English describes his company as "lean and friendly." He's open and supportive with his employees.

"I don't believe in giving 110 percent, because that's mathematically impossible," English says. "I always give 100 percent. Now, 90 percent, that's not acceptable, but 100 percent is all you can ask."

Chris Ollier was English's first intern in Austin. He now works full time as a designer there. He enjoys the sense of openness and discovery that English has created in the working environment.

"The idea in the studio is that you shouldn't be afraid to try things," Ollier says. "You should be able to go out and develop a good, valid idea. If it is wrong, then you go back and redo it."

"I have an enormous amount of freedom," Ollier says. "I have more creative freedom and get to work on client projects more than people who have been out of school for four or five years."

English's immediate priority is in adding more employees for his growing business. He says he believes in hiring people who can think rather than those with specific experience.

"I had a friend in Boston, and I asked him, like I ask everyone, `What is the worst thing you've done in business?'" English says.

"He said it was hiring the wrong people. Hiring is time-consuming and expensive. And then you have to hope they can get the job done."

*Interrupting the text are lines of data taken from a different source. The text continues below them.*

(** * Atlas.js : viewport engine, tile cache and gesture motion

    A shallow embedding of the core of [Atlas.js] (projection, viewport
    state, tile layer cache and loading, drag inertia, anchored
    zoom/rotate and fly-to) together with the properties its
    specification states about it.

    Numbers.  JavaScript numbers are modelled as exact numbers: real
    numbers ([R]) wherever the source uses transcendental functions
    ([Math.sin], [Math.log], [Math.atan], [Math.exp], [Math.pow],
    [Math.hypot], [Math.atan2]), rationals ([Q]) for the tile index
    arithmetic of [_getTileUrl], integers for timestamps.  Rounding of
    IEEE doubles, [NaN] and the infinities are outside the model. *)

From Stdlib Require Import Reals ZArith List Bool Psatz.
From Stdlib Require Import Permutation Sorted.
From Stdlib Require Import Zfloor.
From Stdlib Require Import QArith Qround.
From Stdlib Require Import String Ascii DecimalString.
From Stdlib Require DecimalZ.
Import ListNotations.

Local Open Scope R_scope.

(** ** JavaScript numeric primitives over the reals *)

Module JS.

(** [Math.floor], as a real number. *)
Definition Math_floor (x : R) : R := IZR (Zfloor x).



(** [Math.pow(2, z)]. *)
Definition pow2 (z : R) : R := Rpower 2 z.

(** [Math.hypot(x, y)]. *)
Definition hypot (x y : R) : R := sqrt (x * x + y * y).

(** [Math.atan2(y, x)] on real arguments (ECMAScript, 21.3.2.8, without
    the signed-zero and non-finite cases). *)
Definition atan2 (y x : R) : R :=
  if Rlt_dec 0 x then atan (y / x)
  else if Rlt_dec x 0 then
         if Rle_dec 0 y then atan (y / x) + PI else atan (y / x) - PI
  else if Rlt_dec 0 y then PI / 2
  else if Rlt_dec y 0 then - (PI / 2)
  else 0.

(** The comparisons [a < b], [a > b] and [a <= b] as booleans. *)
Definition ltb (a b : R) : bool := if Rlt_dec a b then true else false.
Definition gtb (a b : R) : bool := if Rgt_dec a b then true else false.
Definition leb (a b : R) : bool := if Rle_dec a b then true else false.

End JS.

(** ** Constants (Atlas.js, lines 1-66) *)

Definition EARTH_RADIUS : R := 6378137.
Definition EARTH_CIRCUMFERENCE : R := 2 * PI * EARTH_RADIUS.
Definition MAX_LATITUDE : R := 85.05112878.
Definition MIN_LATITUDE : R := -85.05112878.
Definition TILE_SIZE : R := 256.
Definition TILE_BUFFER : Z := 3.
Definition INERTIA_DECEL : R := 0.0025.
Definition INERTIA_STOP_SPEED : R := 0.02.
Definition VELOCITY_WINDOW_MS : R := 120.
Definition RAD2DEG : R := 180 / PI.
Definition DEG2RAD : R := PI / 180.

(** ** Utility functions (lines 69-76) *)

Definition normalizeAngle (rad : R) : R := JS.atan2 (sin rad) (cos rad).
Definition shortestAngleDiff (from to : R) : R := normalizeAngle (to - from).

Record Point : Type := mkPoint { px : R; py : R }.
Record LatLng : Type := mkLatLng { lat : R; lon : R }.

Definition rot (x y ang : R) : Point :=
  let c := cos ang in
  let s := sin ang in
  mkPoint (x * c - y * s) (x * s + y * c).

(** ** WebMercatorProjection (lines 117-192) *)

Module WebMercatorProjection.

Definition project (latlng : LatLng) : Point :=
  let d := EARTH_RADIUS in
  let maxLat := MAX_LATITUDE in
  let lat := Rmax (Rmin maxLat (lat latlng)) (- maxLat) in
  let sin := sin (lat * DEG2RAD) in
  mkPoint (d * lon latlng * DEG2RAD)
          (d * ln ((1 + sin) / (1 - sin)) / 2).

Definition unproject (point : Point) : LatLng :=
  let d := EARTH_RADIUS in
  mkLatLng ((2 * atan (exp (py point / d)) - PI / 2) * RAD2DEG)
           (px point / d * RAD2DEG).

Definition latLngToTile (latlng : LatLng) (zoom : R) : Point :=
  let scale := JS.pow2 zoom in
  let projected := project latlng in
  mkPoint ((px projected + PI * EARTH_RADIUS) / (2 * PI * EARTH_RADIUS) * scale)
          ((PI * EARTH_RADIUS - py projected) / (2 * PI * EARTH_RADIUS) * scale).

Definition tileToLatLng (x y zoom : R) : LatLng :=
  let scale := JS.pow2 zoom in
  let projected :=
    mkPoint (x / scale * 2 * PI * EARTH_RADIUS - PI * EARTH_RADIUS)
            (PI * EARTH_RADIUS - y / scale * 2 * PI * EARTH_RADIUS) in
  unproject projected.

End WebMercatorProjection.

(** ** GISUtils (lines 201-266) *)

Module GISUtils.

Definition toRadians (d : R) : R := d * PI / 180.
Definition toDegrees (r : R) : R := r * 180 / PI.

(** [while (l > 180) l -= 360;] with an iteration budget. *)
Fixpoint wrap_down (fuel : nat) (l : R) : R :=
  if Rlt_dec 180 l then
    match fuel with
    | O => l
    | S f => wrap_down f (l - 360)
    end
  else l.

(** [while (l < -180) l += 360;] with an iteration budget. *)
Fixpoint wrap_up (fuel : nat) (l : R) : R :=
  if Rlt_dec l (-180) then
    match fuel with
    | O => l
    | S f => wrap_up f (l + 360)
    end
  else l.

(** Number of iterations the two loops run on [l]: the loops are total
    on every real, and these budgets are always enough
    ([wrap_down_exits], [wrap_up_exits]). *)
Definition down_iters (l : R) : nat := Z.to_nat (Zceil ((l - 180) / 360)).
Definition up_iters (l : R) : nat := Z.to_nat (Zceil ((- 180 - l) / 360)).

Definition wrapLongitude (l : R) : R :=
  let l1 := wrap_down (down_iters l) l in
  wrap_up (up_iters l1) l1.

Definition clampLatitude (lat : R) : R :=
  Rmax MIN_LATITUDE (Rmin MAX_LATITUDE lat).

(** [getResolution(lat, z)]: metres per CSS pixel. *)
Definition getResolution (lat z : R) : R :=
  (EARTH_CIRCUMFERENCE * cos (toRadians lat)) / (JS.pow2 z * TILE_SIZE).

End GISUtils.

(** ** Easing functions (lines 59-63) *)

Module EASING.

Definition easeInOutCubic (t : R) : R :=
  if Rlt_dec t 0.5 then 4 * t * t * t else 1 - (-2 * t + 2) ^ 3 / 2.
Definition easeOutCubic (t : R) : R := 1 - (1 - t) ^ 3.
Definition linear (t : R) : R := t.

End EASING.

(** ** The map: viewport state and its writers (class [Atlas]) *)

(** The part of a tile layer's options the viewport reads. *)
Record ZoomRange : Type := mkZoomRange { getMinZoom : R; getMaxZoom : R }.

(** The fields of an [Atlas] instance that the viewport math reads or
    writes.  [canvas_width], [canvas_height] and [dpr] give the CSS pixel
    size [w = canvas.width / dpr], [h = canvas.height / dpr]. *)
Record Atlas : Type := mkAtlas {
  center : LatLng;
  zoom : R;
  bearing : R;
  canvas_width : R;
  canvas_height : R;
  dpr : R;
  _baseLayer : option ZoomRange
}.

Definition set_center (m : Atlas) (c : LatLng) : Atlas :=
  mkAtlas c (zoom m) (bearing m) (canvas_width m) (canvas_height m) (dpr m)
          (_baseLayer m).

(** [this._baseLayer ? this._baseLayer.getMinZoom() : 0] and
    [this._baseLayer ? this._baseLayer.getMaxZoom() : 18]. *)
Definition minZoom (m : Atlas) : R :=
  match _baseLayer m with Some l => getMinZoom l | None => 0 end.
Definition maxZoom (m : Atlas) : R :=
  match _baseLayer m with Some l => getMaxZoom l | None => 18 end.

(** [new Atlas(id, options)] (lines 2896-2902): the part of the
    constructor that initialises the viewport from [CONFIG]. *)
Definition Atlas_constructor (defaultCenter : LatLng) (defaultZoom : R)
    (cw ch dpr0 : R) : Atlas :=
  mkAtlas (mkLatLng (GISUtils.clampLatitude (lat defaultCenter))
                    (GISUtils.wrapLongitude (lon defaultCenter)))
          defaultZoom 0 cw ch dpr0 None.

(** [screenToLatLon(ax, ay, zoom, bearing, center)] (lines 3384-3398) with
    the three optional arguments given explicitly. *)
Definition screenToLatLon_at (m : Atlas) (ax ay zoom bearing : R)
    (center : LatLng) : LatLng :=
  let w := canvas_width m / dpr m in
  let h := canvas_height m / dpr m in
  let zInt := JS.Math_floor zoom in
  let ts := TILE_SIZE * JS.pow2 (zoom - zInt) in
  let ct := WebMercatorProjection.latLngToTile center zInt in
  let anchorVec := mkPoint (ax - w / 2) (ay - h / 2) in
  let v := rot (px anchorVec / ts) (py anchorVec / ts) (- bearing) in
  let tpt := mkPoint (px ct + px v) (py ct + py v) in
  let ll := WebMercatorProjection.tileToLatLng (px tpt) (py tpt) zInt in
  mkLatLng (GISUtils.clampLatitude (lat ll)) (GISUtils.wrapLongitude (lon ll)).

(** [screenToLatLon(ax, ay)] with the defaults [this.zoom],
    [this.bearing], [this.center]. *)
Definition screenToLatLon (m : Atlas) (ax ay : R) : LatLng :=
  screenToLatLon_at m ax ay (zoom m) (bearing m) (center m).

English's work has brought national attention to the firm. He often lectures throughout the country on his design philosophy.

"He is a phenomenal speaker," says Alexis Adauto, account director at Marc English: Design.

"He really engages the audience and gets their attention. He is so accepting of so many different cultures and things going on around him and it comes across in his work."

She describes his lectures as "an experience." For example, he often accompanies his talks by playing the throbbing drumbeat of Marilyn Manson's "Beautiful People" -- definitely not your standard corporate pitch.

CINDY ROYAL is an Austin-based freelance writer.